Durante las últimas décadas, los nuevos movimientos sociales que sustituyeron a los sueños revolucionarios anteriores a 1945, y a las protestas que los alimentaban o derivaban de ellos, ya no surgían como respuestas a las crisis económicas o a la quiebra de los sistemas políticos.

El capitalismo occidental, europeo y norteamericano, había encontrado una estabilidad y un ritmo de crecimiento sin precedentes en la historia y el Estado de bienestar y la transformación de la sociedad civil habían traído nuevos actores políticos. Clases medias, estudiantes, mujeres y profesionales, en vez de jornaleros del campo y trabajadores industriales. La identidad colectiva, la conciencia de grupo y la solidaridad se diluían ante el triunfo del individualismo y de la sociedad de consumo.
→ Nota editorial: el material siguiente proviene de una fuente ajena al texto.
Lemma parseexec_step ps ns : (ps <= es)%nat -> parses (parseexec (S fuel) ps es) ns (p_exec (S fuel) (tokens (rest ps))) (parsed ps).
Proof.
  intros Hps. cbn [parseexec p_exec].
  destruct (peek_ok [LPAR] ps ns Hps eq_refl) as (ps1 & E1 & H1 & T1 & _).
  eapply parses_step; [exact E1|done|]. cbv beta iota.
  assert (Hm : forall a ns' b ts, parsed ps1 a ns' b ts -> parsed ps a ns' b ts).
  { intros [p ps'] ns' b ts [[Ha Hb] Hc]. split; [split; [lia|done]|done]. }
  destruct (starts [LPAR] (tokens (rest ps))) eqn:Hs; rewrite <-T1.
  - eapply parses_mono; [apply IHblock; [lia|by rewrite T1]|]. intros a ns' b ts _. apply Hm.
  - eapply parses_mono; [apply parsesimple_ok; lia|]. intros a ns' b ts _. apply Hm.
Qed.

Lemma parseblock_step ps ns : (ps <= es)%nat -> starts [LPAR] (tokens (rest ps)) = true ->
  parses (parseblock (S fuel) ps es) ns (p_block (S fuel) (tokens (rest ps))) (parsed ps).
Proof.
  intros Hps Hs. cbn [parseblock p_block].
  destruct (take_symbol LPAR ps ns Hps eq_refl ltac:(done) Hs) as (ps1 & q & e & ps2 & E1 & E2 & H2 & T2 & _).
  eapply parses_step; [exact E1|done|]. eapply parses_step; [exact E2|done|]. cbv beta iota. rewrite <-T2.
  eapply parses_bind; [apply IHline; lia|]. intros [p ps3] ns3 c ts3 Hx3 [[H3 <-] Hrep3]. cbv beta iota.
  destruct (starts [RPAR] (tokens (rest ps3))) eqn:Hs3.
  - destruct (take_symbol RPAR ps3 ns3 ltac:(lia) eq_refl ltac:(done) Hs3) as (ps4 & q4 & e4 & ps5 & E4 & E5 & H5 & T5 & _).
    eapply parses_step; [exact E4|done|]. eapply parses_step; [exact E5|done|]. cbv beta iota. rewrite <-T5.
    pose proof (parseredirs_ok p ps5 ns3 ltac:(lia) (rep_lt _ _ _ _ Hrep3)) as Hr.
    destruct (p_redirs (tokens (rest ps5))) as [rs ts|m|]; [|done|done].
    destruct Hr as ([r ps6] & ns6 & E6 & Hx6 & [H6 T6] & Hch & _). exists (r, ps6), ns6. split; [done|]. split; [done|].
    split; [split; [lia|done]|]. eapply chain_rep; [exact Hch|]. by eapply rep_mono.
  - destruct (no_symbol RPAR ps3 ns3 ltac:(lia) eq_refl Hs3) as (ps4 & E4 & _).
    eapply parses_step; [exact E4|done|]. by exists (st ns3).
Qed.
End parse_step.
(** C9: The shell does what the line says.  In a process with standard input, output
    and error output and nothing else open, a line that the grammar derives as the
    command [c] makes the child do exactly what [c] means: the stages of a pipeline
    share one pipe each between neighbours, a redirection replaces the descriptor it
    names, a program is started with its three descriptors and no other (no end of a
    pipe is left open), lists wait for their first half and background commands for
    nothing.  A line outside the grammar makes the child print a message and exit.
    The shell itself keeps its descriptors and waits for the child. *)
Theorem shell_runs_line line junk i o e evs k : forks = true -> Forall (fun c => c <> 0) line ->
  (length line + 1 + length junk = 100)%nat -> starts_cd line = false ->
  exists child k', main_round (mk_pst (mk_sst (line ++ 0 :: junk) []) (std i o e) evs k) =
      Ok tt (mk_pst (mk_sst (line ++ 0 :: junk) []) (std i o e) (evs ++ [Forked child; Setfg true; Waited; Setfg false]) k')
    /\ (forall c, derives CLine (tokens line) c -> (child, k') = does c i o e k)
    /\ ((forall c, ~ derives CLine (tokens line) c) -> exists m, m ∈ errors /\ child = [Said m []; Exited] /\ k' = k).
Proof.
  intros Hf Hline Hlen Hcd. rewrite main_fork by (lia || done).
  destruct (run_line_ok line junk i o e k Hf Hline) as [H1 H2]; [lia|]. cbv zeta in H1, H2.
  pose proof (parsecmd_sound line junk Hline) as Hp.
  assert (Hend : forall s1, fork1 run_line (mk_pst (mk_sst (line ++ 0 :: junk) []) (std i o e) evs k) =
             Ok tt (mk_pst (mk_sst (line ++ 0 :: junk) []) (std i o e) (evs ++ [Forked (events s1)]) (npipes s1)) ->
           (fork1 run_line ;; emit (Setfg true) ;; wait ;; emit (Setfg false)) (mk_pst (mk_sst (line ++ 0 :: junk) []) (std i o e) evs k) =
             Ok tt (mk_pst (mk_sst (line ++ 0 :: junk) []) (std i o e) (evs ++ [Forked (events s1); Setfg true; Waited; Setfg false]) (npipes s1))).
  { intros s1 E. rewrite (bind_Ok _ _ _ _ _ E). unfold wait, emit, mbind, M_bind. cbn. by rewrite <-!app_assoc. }
  destruct (parsecmd (mk_sst (line ++ 0 :: junk) [])) as [p s|m s|ch s|]; [| |done|done].
  - destruct Hp as (c & Hd & Hu & _). destruct (H1 c Hd) as (s' & E & Ed). exists (events s'), (npipes s').
    split; [apply Hend; unfold fork1; rewrite Hf; cbn [pmem fds npipes]; by rewrite E|]. split.
    + intros d Hd2. by rewrite (Hu d Hd2).
    + intros Hn. by destruct (Hn c).
  - destruct Hp as [_ Hn]. destruct (H2 Hn) as (m' & s' & Hm & E & Ee & Ek). exists (events s'), (npipes s').
    split; [apply Hend; unfold fork1; rewrite Hf; cbn [pmem fds npipes]; by rewrite E|]. split; [intros c Hc; by destruct (Hn c)|].
    intros _. by exists m'.
Qed.

(** [cd] takes the last character off the line: the newline, when there is one. *)
Lemma main_cd path x junk F evs k : Forall (fun c => c <> 0) (path ++ [x]) ->
  let buf := 99 :: 100 :: 32 :: (path ++ [x]) ++ 0 :: junk in
  exists m, main_round (mk_pst (mk_sst buf []) F evs k) = Ok tt (mk_pst m F (evs ++ [Chdir path]) k).
Proof.
  intros Hp. cbv zeta. set (line := 99 :: 100 :: 32 :: path ++ [x]).
  change (99 :: 100 :: 32 :: (path ++ [x]) ++ 0 :: junk) with (line ++ 0 :: junk).
  assert (Hline : Forall (fun c => c <> 0) line) by (repeat constructor; done).
  set (s := mk_pst (mk_sst (line ++ 0 :: junk) []) F evs k).
  assert (Hl : length line = (4 + length path)%nat) by (unfold line; cbn [length]; rewrite length_app; cbn; lia).
  assert (Hs : on_mem (fun s => strlen (length (sbuf s)) 0 s) s = Ok (length line) s).
  { unfold on_mem, lift, s. cbn [pmem sbuf]. rewrite (strlen_ok line junk Hline); [by rewrite Nat.sub_0_r|lia|].
    rewrite length_app. cbn [length]. lia. }
  set (b' := <[(length line - 1)%nat := 0]> (line ++ 0 :: junk)).
  assert (Eb : b' = [99; 100; 32] ++ path ++ 0 :: 0 :: junk).
  { assert (El : line ++ 0 :: junk = ([99; 100; 32] ++ path) ++ x :: 0 :: junk) by (unfold line; cbn; by rewrite <-app_assoc).
    unfold b'. rewrite Hl, El. replace (4 + length path - 1)%nat with (length ([99; 100; 32]%Z ++ path) + 0)%nat by (cbn; lia).
    rewrite insert_app_r. by rewrite <-app_assoc. }
  exists (mk_sst b' []). unfold main_round.
  rewrite (bind_Ok _ _ _ 99 s), (bind_Ok _ _ _ 100 s), (bind_Ok _ _ _ 32 s) by reflexivity.
  change ((99 =? 99) && (100 =? 100) && (32 =? 32)) with true. cbv iota. rewrite (bind_Ok _ _ _ _ _ Hs).
  rewrite (bind_Ok _ _ _ tt (mk_pst (mk_sst b' []) F evs k)).
  2:{ unfold on_mem, lift, setch, s. cbn [pmem sbuf nodes]. rewrite decide_True by (rewrite length_app; cbn; lia). done. }
  rewrite (bind_Ok _ _ _ path (mk_pst (mk_sst b' []) F evs k)); [done|]. apply get_string_ok. rewrite Eb.
  apply Forall_app in Hp as [Hp _]. split_and!; [| |done].
  - intros j Hj. rewrite lookup_app_r by (cbn; lia). rewrite lookup_app_l by (cbn; lia). f_equal. cbn. lia.
  - rewrite lookup_app_r by (cbn; lia). replace (3 + length path - length [99; 100; 32]%Z)%nat with (length path) by (cbn; lia).
    by apply list_lookup_middle.
Qed.
End run.

Lemma shell_runs_line_witness :
  exists child k', main_round (fun _ => true) (fun _ _ => true) true
      (mk_pst (mk_sst (example_line ++ 0 :: replicate 77 0) []) (std (Std 0) (Std 1) (Std 2)) [] 0) =
    Ok tt (mk_pst (mk_sst (example_line ++ 0 :: replicate 77 0) []) (std (Std 0) (Std 1) (Std 2))
             ([] ++ [Forked child; Setfg true; Waited; Setfg false]) k') /\ k' = 1%nat.
Proof.
  destruct (shell_runs_line (fun _ => true) (fun _ _ => true) true example_line (replicate 77 0) (Std 0) (Std 1) (Std 2) [] 0)
    as (child & k' & E & _); [reflexivity|repeat constructor; discriminate|reflexivity|reflexivity|].
  exists child, k'. split; [exact E|].
  assert (Ek : match main_round (fun _ => true) (fun _ _ => true) true
      (mk_pst (mk_sst (example_line ++ 0 :: replicate 77 0) []) (std (Std 0) (Std 1) (Std 2)) [] 0) with Ok _ s => npipes s | _ => 0%nat end = 1%nat)
    by (vm_compute; reflexivity).
  rewrite E in Ek. exact Ek.
Defined.
Lemma fext_refl F : fext F F.
Proof. intros i ty c Hi. exists []. by rewrite app_nil_r. Qed.
Lemma fext_trans F1 F2 F3 : fext F1 F2 -> fext F2 F3 -> fext F1 F3.
Proof.
  intros H1 H2 i ty c Hi. destruct (H1 i ty c Hi) as [d Hd]. destruct (H2 _ _ _ Hd) as [e He].
  exists (d ++ e). by rewrite app_assoc.
Qed.
Lemma fext_snoc F f : fext F (F ++ [f]).
Proof. intros i ty c Hi. exists []. rewrite app_nil_r. by apply lookup_app_l_Some. Qed.
Lemma fext_insert F i ty c d : F !! i = Some (ty, c) -> fext F (<[i := (ty, c ++ d)]> F).
Proof.
  intros HF j ty' c' Hj. destruct (decide (j = i)) as [->|Hne].
  - rewrite list_lookup_insert_eq by (by eapply lookup_lt_Some). exists d. congruence.
  - rewrite list_lookup_insert_ne by congruence. exists []. by rewrite app_nil_r.
Qed.

Lemma fext_last F ty c d : fext (F ++ [(ty, c)]) (F ++ [(ty, c ++ d)]).
Proof.
  pose proof (fext_insert (F ++ [(ty, c)]) (length F) ty c d) as Hi.
  rewrite insert_app_r_alt, Nat.sub_diag in Hi by done. apply Hi. by apply list_lookup_middle.
Qed.

Lemma fext_length F F' : fext F F' -> (length F <= length F')%nat.
Proof.
  intros H. destruct (decide (length F = 0%nat)) as [->|Hn]; [lia|].
  destruct (lookup_lt_is_Some_2 F (length F - 1)) as [[ty c] Hx]; [lia|].
  destruct (H _ _ _ Hx) as [d Hd]. apply lookup_lt_Some in Hd. lia.
Qed.

Lemma blocks_nonneg n : 0 <= n -> 0 <= blocks n.
Proof. intros Hn. unfold blocks, BSIZE, NDIRECT. cbv zeta. case_match; lia. Qed.

Lemma total_nonneg F : 0 <= total F.
Proof. unfold total. induction F as [|f F IH]; cbn; [lia|]. pose proof (blocks_nonneg (len f.2)). lia. Qed.

Lemma total_fext F F' : fext F F' -> total F <= total F'.
Proof.
  revert F'. induction F as [|[ty c] F IH]; intros F' H; [apply total_nonneg|].
  destruct (H 0%nat ty c eq_refl) as [d Hd]. destruct F' as [|f F']; [done|]. injection Hd as ->.
  cbn. assert (fext F F') as HF by (intros i ty' c' Hi; by apply (H (S i))).
  specialize (IH _ HF). fold (total F) (total F').
  pose proof (blocks_mono (len c) (len (c ++ d))). rewrite length_app in *. lia.
Qed.
(** Dropping a locked directory, with the entry for inode [j] found in it. *)
Lemma leave_dir s ip i l j jp s2 :
  held_at s ip i -> inode_of i T_DIR (ents_bytes l) -> iget ROOTDEV j s = Ok jp s2 ->
  exists s3, iunlockput ip s2 = Ok tt s3 /\ at_inode s3 jp j.
Proof.
  intros [A1 A2 A3 A4 A5 A6] Hi Eg. pose proof (oi_len _ _ A1) as Hl.
  destruct (cached_type _ _ _ _ Hi ltac:(unfold T_DIR; lia) A6) as [Ty Nl].
  assert (Hip : 0 <= ip < Z.of_nat (length (icache s))) by (rewrite Hl; unfold NINODE in *; lia).
  pose proof (iget_at s ip i 1 j Hl A2 A3 A4 ltac:(lia) (cd_dev _ _ _ A6) (cd_inum _ _ _ A6)) as IG.
  destruct (decide (j = i)) as [->|Hj].
  - rewrite IG in Eg. injection Eg as <- <-. set (x := with_ref (1 + 1) (geti s ip)).
    assert (Hg : geti (seti ip x s) ip = x) by (by apply geti_seti_eq).
    eexists. split; [apply iunlockput_at; rewrite ?Hg; [cbn; by rewrite length_updZ|done|cbn; lia|cbn; lia]|].
    rewrite Hg, seti_seti. set (y := with_ref _ _).
    assert (Hy : geti (seti ip y s) ip = y) by (by apply geti_seti_eq).
    split; rewrite ?Hy; try done.
    + by apply on_image_seti.
    + eapply rest_idle_ext; [done|]. intros q Hq. by apply geti_seti_ne.
    + cbn. rewrite Ty. done.
    + split; apply A6.
    + intros _. destruct A6. by split.
  - destruct IG as (q & Hq & Hqne & IG). rewrite IG in Eg. injection Eg as <- <-.
    destruct (A3 q Hq Hqne) as (Q1 & Q2 & Q3). set (y := mk_inode _ _ _ _ _ _ _ _ _ _ _ _ _). set (s2' := seti q y s).
    assert (Hl2 : length (icache s2') = length (icache s)) by (cbn; by rewrite length_updZ).
    assert (Hg : geti s2' ip = geti s ip) by (apply geti_seti_ne; congruence).
    eexists. split; [apply iunlockput_at; rewrite ?Hg; [by rewrite Hl2|done|lia|lia]|].
    rewrite Hg. set (z := with_ref _ _). set (s3 := seti ip z s2').
    assert (Hy : geti s3 q = y).
    { unfold s3. rewrite geti_seti_ne by done. unfold s2'. apply geti_seti_eq. rewrite Hl. unfold NINODE in *. lia. }
    assert (Hz : geti s3 ip = z) by (apply geti_seti_eq; by rewrite Hl2).
    split; rewrite ?Hy; try done.
    + by apply on_image_seti, on_image_seti.
    + intros p Hp Hpq. destruct (decide (p = ip)) as [->|Hne].
      * rewrite Hz. cbn. rewrite Ty, A4. done.
      * unfold s3, s2'. rewrite !geti_seti_ne by done. by apply A3.
Qed.

Lemma lookup_at {A} devsw s ip i l name j (k : option (Z * Z) -> M fstate A) Q :
  held_at s ip i -> inode_of i T_DIR (ents_bytes l) -> Forall ent_ok l -> is_bytes name ->
  kfind l (dname name) = Some j ->
  (forall jp off s2 s3, iunlockput ip s2 = Ok tt s3 -> at_inode s3 jp j -> wp (k (Some (jp, off))) Q s2) ->
  wp (Fs.dirlookup devsw ip name ≫= k) Q s.
Proof.
  intros Hh Hi Hl Hn Hk HQ. pose proof Hh as [A1 A2 A3 A4 A5 A6].
  assert (Hsp : spare s).
  { set (q := if ip =? 0 then 1 else 0). exists q.
    assert (Hq : 0 <= q < NINODE /\ q <> ip) by (unfold q, NINODE in *; destruct (Z.eqb_spec ip 0); lia).
    destruct Hq as [Hq1 Hq2]. by destruct (A3 q Hq1 Hq2) as (_ & _ & Hz). }
  apply wp_bind. eapply wp_mono.
  { apply dirlookup_spec; [by eapply cached_dir_ok|done|apply A1|done]. }
  intros r s2 Hr. destruct (kfind_dir s _ i l _ j A1 Hi Hl A6 Hk) as (q & Ef & Ei). rewrite Ef in Hr.
  destruct Hr as (s1 & jp & P & -> & Eg). rewrite Ei in Eg.
  destruct (leave_dir s1 ip i l j jp s2) as (s3 & E3 & A3'); [by eapply held_peeked|done|done|].
  by eapply HQ.
Qed.
(** X1: what a consumer gets from the written transform.  On a plate of at
    least 10 mm the bounding box of the stored geometry, placed by the
    transform of the build item, keeps the 5 mm margin in X and Y up to a
    quarter of a millionth of the larger horizontal extent (the scale is
    written with six decimals); for a mesh of at most 20 km across it
    therefore lies within the plate; and its lowest Z is half the height
    times the computed scale, which is not 0 for a mesh of positive height
    on a plate larger than 10 mm. *)
Lemma placed_bbox_general (mesh : Trimesh) (plate : Q) lo hi :
  bounds mesh = Some (lo, hi) -> 10 <= plate ->
  let maxDim := py_max (vx hi - vx lo) (vy hi - vy lo) in
  exists m t a plo phi,
    _generate_3mf_model_xml mesh plate = inr m
    /\ transform_matrix m = Some t
    /\ transform_attribute m = Some a
    /\ bbox (map (apply_transform a) (xml_vertices m)) = Some (plo, phi)
    /\ 5 - maxDim * (1 # 4000000) <= vx plo
    /\ vx phi <= plate - 5 + maxDim * (1 # 4000000)
    /\ 5 - maxDim * (1 # 4000000) <= vy plo
    /\ vy phi <= plate - 5 + maxDim * (1 # 4000000)
    /\ (maxDim <= 20000000 ->
        0 <= vx plo /\ vx phi <= plate /\ 0 <= vy plo /\ vy phi <= plate)
    /\ vz plo == scale t * ((vz hi - vz lo) / 2).
Proof.
  intros Hb Hplate M.
  destruct (placement_written mesh plate lo hi Hb Hplate)
    as (m & t & a & Hm & Ht & Ha & Hxy & Hz).
  fold M in Hxy.
  assert (Hne : map (apply_transform a) (xml_vertices m) <> []).
  { destruct Hz as [_ (v & Hv & _)]. intros E. rewrite E in Hv. exact Hv. }
  destruct (bbox_is_Some _ Hne) as (plo & phi & Hbb).
  exists m, t, a, plo, phi.
  split; [exact Hm|]. split; [exact Ht|]. split; [exact Ha|].
  split; [exact Hbb|].
  apply bbox_spec in Hbb.
  destruct Hbb as [(Px & Py & Pz) (Px' & Py' & Pz')].
  destruct Px as [_ (p1 & Hp1 & E1)]. destruct Py as [_ (p2 & Hp2 & E2)].
  destruct Px' as [_ (p3 & Hp3 & E3)]. destruct Py' as [_ (p4 & Hp4 & E4)].
  pose proof (Hxy p1 Hp1). pose proof (Hxy p2 Hp2).
  pose proof (Hxy p3 Hp3). pose proof (Hxy p4 Hp4).
  clearbody M.
  repeat split; try lra.
  exact (is_min_unique _ _ _ _ Pz Hz).
Qed.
En ese largo período de tiempo, el capitalismo como máquina de crecimiento fue sustentado por los partidos socialistas y los sindicatos obreros, a cambio de beneficios sociales, distribución de la renta y democracia política. Era un reparto de esferas de influencia donde el crecimiento, la prosperidad y la seguridad social convertían al conflicto en algo casi marginal y limitado a escenarios muy extraordinarios, resuelto a través de convenios colectivos y de las luchas electorales entre partidos democráticos.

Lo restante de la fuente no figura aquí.